Tuesday 19 Mar 2024

Earth Day: Dream of a clean and green planet

Dr Alvarinho Luis | APRIL 22, 2021, 12:02 AM IST

Earth and its life forms were created in six days, according to the Book of Genesis. The Homo Sapiens and their environment were beautiful, which was filled with a variety of plants and animals, so they could live peacefully by gathering plant produce and hunting. With evolutionary transition came the modern human who adapted to animal-skin-based clothing, cooked food, the shelter of tents, nomadic lifestyle, and personal adornment. Gradually with expansion in the population and for better prospects, men began exploiting natural resources to become wealthy and powerful. Today, men are living more for their greed, rather than for their needs. With this insatiability, men have chemically polluted the environment, over-exploited the minerals and water resources, over-fished the marine resource, and to hide it all he used muscle and money power to silence his wrongdoings.

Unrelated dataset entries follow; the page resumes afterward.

(** [s.reindex(range(n))]: labels beyond the end of [s] are missing. *)
Definition reindex (n : nat) (s : list (cell F)) : list (cell F) :=
  take n s ++ replicate (n - length s) None.

(** [df[c]] *)
Definition df_getitem (l : loc) (c : column) : M (list (cell F)) :=
  d ← load l; mret (get_column c d).

(** [df[c] += s]: the sum is reindexed like [df[c]] and assigned to the
    column, aligned to the index of [df]. *)
Definition df_iadd (l : loc) (c : column) (s : list (cell F)) : M unit :=
  d ← load l;
  let self := get_column c d in
  let updated := reindex (length self) (series_add self s) in
  store l (set_column c (reindex (nrows d) updated) d).

(** [df[c].iloc[i]] *)
Definition df_iloc (l : loc) (c : column) (i : Z) : M (cell F) :=
  s ← df_getitem l c; lift (getitem s i).

(** [df.copy()] *)
Definition df_copy (l : loc) : M loc :=
  d ← load l; alloc d.

(** [pd.concat([a, b], ignore_index=True)] *)
Definition pd_concat (la lb : loc) : M loc :=
  a ← load la;
  b ← load lb;
  alloc (mkDataFrame (Year a ++ Year b)
                     (Total_Contributions a ++ Total_Contributions b)
                     (Accrued_Interest a ++ Accrued_Interest b)
                     (Total_Value a ++ Total_Value b)).

(** *** The script *)

(** Lines 146-149: merge the two dataframes by summing the values. *)
Definition merge_frames (data_result_3a data_result_tax_benefit : loc) : M loc :=
  total_3a_result ← df_copy data_result_3a;
  rhs ← df_getitem data_result_tax_benefit Col_Total_Value;
  _ ← df_iadd total_3a_result Col_Total_Value rhs;
  rhs ← df_getitem data_result_tax_benefit Col_Total_Contributions;
  _ ← df_iadd total_3a_result Col_Total_Contributions rhs;
  rhs ← df_getitem data_result_tax_benefit Col_Accrued_Interest;
  _ ← df_iadd total_3a_result Col_Accrued_Interest rhs;
  mret total_3a_result.

(** Lines 151-167: taxes at the end. *)
Definition taxes_at_the_end (total_3a_result : loc) (tax_rate : F) : M loc :=
  tv ← df_iloc total_3a_result Col_Total_Value (-1);
  tc ← df_iloc total_3a_result Col_Total_Contributions (-1);
  let gain := cell_op sub tv tc in
  let tax := cell_op mul gain (Some tax_rate) in
  tv ← df_iloc total_3a_result Col_Total_Value (-1);
  last_row ← alloc (mkDataFrame [41] [None] [None] [cell_op sub tv tax]);
  pd_concat total_3a_result last_row.

Definition composer (data_result_3a data_result_tax_benefit : loc)
    (tax_rate : F) : M loc :=
  total_3a_result ← merge_frames data_result_3a data_result_tax_benefit;
  taxes_at_the_end total_3a_result tax_rate.

(** What the merge leaves in a column of the copy of [a]: the sum with the
    column of [b], reindexed like the column and then like the frame. *)
Definition merged_column (n : nat) (a b : list (cell F)) : list (cell F) :=
  reindex n (reindex (length a) (series_add a b)).

Definition merged (a b : DataFrame F) : DataFrame F :=
  mkDataFrame
    (Year a)
    (merged_column (nrows a) (Total_Contributions a) (Total_Contributions b))
    (merged_column (nrows a) (Accrued_Interest a) (Accrued_Interest b))
    (merged_column (nrows a) (Total_Value a) (Total_Value b)).

(** The terminal row for a merged frame [d] and the frame with it
    appended. *)
Definition terminal_row (d : DataFrame F) (tax_rate : F) : Row F :=
  let tv := default None (last (Total_Value d)) in
  let tc := default None (last (Total_Contributions d)) in
  mkRow 41 None None
        (cell_op sub tv (cell_op mul (cell_op sub tv tc) (Some tax_rate))).

Definition append_row (d : DataFrame F) (r : Row F) : DataFrame F :=
  mkDataFrame (Year d ++ [year r])
              (Total_Contributions d ++ [totalContributions r])
              (Accrued_Interest d ++ [accruedInterest r])
              (Total_Value d ++ [totalValue r]).

(** The composite of the specification: the merge with its terminal row. *)
Definition composite (a b : DataFrame F) (tax_rate : F) : DataFrame F :=
  append_row (merged a b) (terminal_row (merged a b) tax_rate).

(** A row is balanced when its populated fields satisfy
    [totalValue = totalContributions + accruedInterest]. *)
Definition balanced_row (r : Row F) : Prop :=
  ∀ tc ai tv,
    totalContributions r = Some tc → accruedInterest r = Some ai →
    totalValue r = Some tv → tv = tc ⊕ ai.

Definition balanced (d : DataFrame F) : Prop :=
  ∀ k r, iloc d k = Some r → balanced_row r.

(** Every field of the row holds a number. *)
Definition populated (r : Row F) : Prop :=
  is_Some (totalContributions r) ∧ is_Some (accruedInterest r)
  ∧ is_Some (totalValue r).

(** The frames the script builds, lines 107-167, from the four rates as
    fractions (the widgets and the division by 100 are left to the user
    interface): [data_result], [data_result_3a],
    [data_result_tax_benefit] and the final [total_3a_result]. *)
Definition main (interest_rate fees_stock fees_3a tax_rate : F)
  : M (loc * loc * loc * loc) :=
  let rate_stocks := interest_rate ⊖ fees_stock in
  d ← lift (calculate_compounding rate_stocks (of_int 0) (of_int 7056) 40);
  data_result ← alloc d;
  let rate_3a := interest_rate ⊖ fees_3a in
  d ← lift (calculate_compounding rate_3a (of_int 0) (of_int 7056) 40);
  data_result_3a ← alloc d;
  d ← lift (calculate_compounding rate_stocks (of_int 0)
                                  (of_int 7056 ⊗ tax_rate) 40);
  data_result_tax_benefit ← alloc d;
  total_3a_result ← composer data_result_3a data_result_tax_benefit tax_rate;
  mret (data_result, data_result_3a, data_result_tax_benefit, total_3a_result).
End Composer.

(** ** Carriers *)

(** IEEE binary64, the arithmetic of numpy's float64. *)
Module Float64.
Definition of_Z (z : Z) : float :=
  SF2Prim (binary_normalize prec emax z 0 false).

#[global] Instance arith : Arith float := {|
  of_int := of_Z;
  add := PrimFloat.add;
  sub := PrimFloat.sub;
  mul := PrimFloat.mul;
  leb := PrimFloat.leb;
|}.
End Float64.

(** Canonical rationals, an exact ordered field. *)
Module Exact.
Definition of_Z (z : Z) : Qc := Q2Qc (inject_Z z).

#[global] Instance arith : Arith Qc := {|
  of_int := of_Z;
  add := Qcplus;
  sub := Qcminus;
  mul := Qcmult;
  leb := λ x y, Qle_bool x y;
|}.
End Exact.

(** ** Concrete inputs *)

Module Examples.
(** binary64: two years at 50%, 100 a year; two years and one year at 0%,
    10 a year. *)
Definition ex_3a : DataFrame float :=
  mkDataFrame [1; 2] [Some 100; Some 200]%float [Some 0; Some 50]%float
              [Some 100; Some 250]%float.
Definition ex_benefit : DataFrame float :=
  mkDataFrame [1; 2] [Some 10; Some 20]%float [Some 0; Some 0]%float
              [Some 10; Some 20]%float.
Definition ex_short : DataFrame float :=
  mkDataFrame [1] [Some 10]%float [Some 0]%float [Some 10]%float.

Definition ex_store : heap float := {[ 0%nat := ex_3a; 1%nat := ex_benefit ]}.
Definition ex_store_short : heap float :=
  {[ 0%nat := ex_3a; 1%nat := ex_short ]}.

(** Rationals: a rate of 1/10; two years at that rate, 100 a year, and two
    years at 0, 20 a year. *)
Definition tenth : Qc := Q2Qc (1 # 10).
Definition ex_store_exact : heap Qc :=
  {[ 0%nat := projection tenth (Exact.of_Z 0) (Exact.of_Z 100) 2;
     1%nat := projection (Exact.of_Z 0) (Exact.of_Z 0) (Exact.of_Z 20) 2 ]}.
End Examples.

(** ** Powers of the growth factor *)

Section Power.
Context {F : Type} `{Arith F}.
Local Open Scope arith_scope.

(** [x ** n] for a natural exponent. *)
Fixpoint power (x : F) (n : nat) : F :=
  match n with
  | O => of_int 1
  | S m => power x m ⊗ x
  end.
End Power.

Realizing the need to protect the Earth and its environment, a revolutionary movement of the American civil society began on April 22, 1970. It was Rachel Carson’s New York Times bestseller Silent Spring in 1962 that raised public awareness and concern for living beings, the environment, and the inextricable links between pollution and public health. Americans were consuming vast amounts of leaded gas through massive and inefficient automobiles and industry belched out smoke and sludge. Air pollution was generally acknowledged as the smell of prosperity. At this point, US Senator Gaylord Nelson from Wisconsin launched this initiative to create public awareness. Till 1989 only the USA celebrated Earth Day, but from April 22, 1990, it became a global event. The aim is to connect individuals involved in protecting the planet and devise measures for preventing disasters that are occurring more often due to climate change and environmental devastation.

50 years on, the Earth Day message is loud and clear: Save the earth. It can inspire us to reduce sewage in the form of plastic. Humans have created 8.3 billion metric tons of plastics since large-scale production of the polymer began in the early 1950s and of this, 60–80% remains in landfills for hundreds of years, as most plastics do not biodegrade. According to a study published in Science about 8 million metric tons of plastic entered the oceans in 2010. Plastics are reinforced with chemicals, so when the plastic waste is left in an environment for long durations, these can easily reach out and contaminate the environment. In the aquatic environment, the microplastics laced with additives is ingested by fish enters the human body causing a range of sickness. Plastic being a petroleum-based material, its incineration in an unscientific manner releases dangerous substances such as heavy metals, Persistent Organic Pollutants, and other toxics into the air and ash waste residues which contribute to the development of asthma, cancer, endocrine disruption, and the global burden of disease.

Earth Day also reminds us of global warming caused by the increase in greenhouse gasses which has led to long-term heating of Earth’s climate system since the pre-industrial period (between 1850 and 1900) due to human activities, primarily fossil fuel burning in automobiles and industries. A rise of air temperature by about a degree has changed the global scenario: the glaciers have shrunk, ice on rivers and lakes is breaking up earlier, plant and animal ranges have shifted, trees are flowering sooner, loss of sea ice from Greenland and Arctic, accelerated sea-level rise and longer, more intense heat waves. If global warming continues unchecked, summer monsoon rainfall in India will become stronger and more erratic. Extreme rainfall, for example, bears the risk of flooding, and crop failure. Higher holding capacity of moisture of the warmer air, and more complex phenomena like cooling in the higher atmosphere changes atmospheric pressure and thereby rainfall patterns. Global warming could cause frequent and severe failures of the Indian summer monsoon in the next two centuries, thereby putting humans and animals in shortage of water.

Earth Day can inspire people to reduce the wastage of potable water. An estimated 20 to 30 million litre per day is wasted in Goa through the washing of vehicles, watering gardens, and lawn and leakages. Instead of depending on public water supply, colonies can devise rainwater harvesting projects, harvest solar energy by installing solar panels on rooftops/open spaces. It is also an opportunity to recycle kitchen and garden waste into organic fertilizers. The Khazan land, which is a treasure to our people from our ancestors, should be used for growing paddy, cultivating prawns, and panning salt. Every citizen should stop illegal land conversion or filling-up of low-lying areas which act as catchment areas for groundwater charging, cutting of hills for constructions and/or extracting mud/laterite stones, the release of raw sewage into aquatic systems.

A clean and green Earth will require aggressive efforts of government and people. This includes investing in natural climate solutions - conservation and land management strategies. We can produce enough food and energy to meet the growing population while achieving habitat protection commitments, reducing greenhouse gas emissions in line with the Paris Agreement climate targets, ending overfishing, reducing water stress, and improving air quality. By making changes to our production systems, we can achieve a more sustainable future - a planet that can support the growing population and millions of other life forms that will call Earth home by the middle of this century.